What about invertebrates? Invertebrates are actually well suited for mini or micro-reef tanks and many invertebrates will do well in non-reef tanks. For the novice saltwater or marine aquarist stick to the hardy species. These include shrimps like the cleaner shrimp, blood shrimp or peppermint shrimp and coral banded shrimp.

Anemone crabs are an option you might consider alongside saltwater aquarium fish. Sea urchins and starfish are quite well suited to beginners with a couple of months experience. They differ in size, shape and colour and take care because some are poisonous! Sea urchins and starfish aid in the maintenance of a clean tank because they eat detritus and algae and other small bits of food. This helps to keep the tank clean and your marine aquarium fish healthy.
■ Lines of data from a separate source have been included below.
(** * Knowledge-test routes (routes/knowledgeTests.js): a shallow embedding

    The Express router of [routes/knowledgeTests.js] creates multiple-choice
    tests from the text a generative model returns, grades submissions and
    asks the model to justify wrong answers.  This development embeds the
    handlers as Rocq functions and settles the properties the repository's
    specification states about them.

    JavaScript values are modelled as the JSON values a request body, the
    stored document and the model's reply consist of; numbers are IEEE-754
    binary64 values ([SpecFloat], 53 bits of precision); a [TypeError] thrown
    inside a handler is [None] in the [option] monad and becomes the
    handler's 500 reply, as its [try]/[catch] does.  The document of
    [knowledge_tests.json] is a value the handlers take and give back: the
    file is assumed to be readable and writable, and a stored test is the
    object the create handler pushed. *)

From Stdlib Require Import ZArith QArith Qround List String Ascii Bool Lia.
From Stdlib Require Import Floats.SpecFloat.
From stdpp Require Import base option list strings pretty gmap.

Local Open Scope string_scope.
Local Open Scope Z_scope.

(** ** Numbers: binary64

    A Number is a [spec_float] of precision 53 and maximal exponent 1024,
    in the canonical form [JSON.parse] and the operations below produce. *)

Module Number.

Definition prec : Z := 53.
Definition emax : Z := 1024.

(** The Number value of a mathematical integer (exact below 2^53). *)
Definition of_Z (z : Z) : spec_float := binary_normalize prec emax z 0 false.
Definition of_nat (n : nat) : spec_float := of_Z (Z.of_nat n).

Definition div (x y : spec_float) : spec_float := SFdiv prec emax x y.
Definition mul (x y : spec_float) : spec_float := SFmul prec emax x y.

(** [x === y] on two Numbers: NaN differs from itself, +0 equals -0. *)
Definition strict_eq (x y : spec_float) : bool := SFeqb x y.

(** SameValueZero on two Numbers: as [===], except that NaN equals NaN. *)
Definition same_value_zero (x y : spec_float) : bool :=
  match x, y with
  | S754_nan, S754_nan => true
  | _, _ => SFeqb x y
  end.

(** ToBoolean on a Number: false on +0, -0 and NaN. *)
Definition truthy (x : spec_float) : bool :=
  match x with
  | S754_zero _ | S754_nan => false
  | _ => true
  end.

(** [Math.round]: the closest integral Number, a tie going towards
    +infinity; a result of zero keeps the sign of the argument. *)
Definition Math_round (x : spec_float) : spec_float :=
  match x with
  | S754_finite s m (Zneg p) =>
      let d := 2 ^ Zpos p in
      let v := cond_Zopp s (Zpos m) in
      binary_normalize prec emax ((2 * v + d) / (2 * d)) 0 s
  | _ => x
  end.

(** [Math.max] on two array lengths or small counters. *)
Definition Math_max (a b : nat) : spec_float := of_nat (Nat.max a b).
Anemones are not really suited for beginners. They have very special lighting needs and require the very best water quality. Invertebrates you should also avoid include tridacna clams, flame scallops, Octopi, Nudibranchs, or any coral and sea squirts. Like some of the previously mentioned marine fish these invertebrates have special feeding and living requirements.

For for details of species download our aquarium brochure:

Top Inverts

Name: Toadstool
Sarcophyton spp.
Origin: Indo-Pacific
Lighting requirements:
Moderate to high
Water flow: Moderate
Comments: Toadstools are popular soft corals that are easy to care for but they can grow too large for tanks under 200l capacity. Place them low down so that when they do grow, they don’t shade other corals. They can be propagated by cuttings or by sprouting new toadstools from the base. 

sarcophyton

Name: Mushroom rock
Actinodiscus/Discosoma/
Ricordea spp.
Origin: Pacific
Lighting requirements:
Moderate
Water flow: Low to moderate
Comments: Mushrooms are hardy and easy to keep. Unlike most corals they don’t thrive in very strong light conditions and prefer a slower flow. So place at the bottom of the rock pile where currents and lighting penetration are less. They come in all colours and sizes.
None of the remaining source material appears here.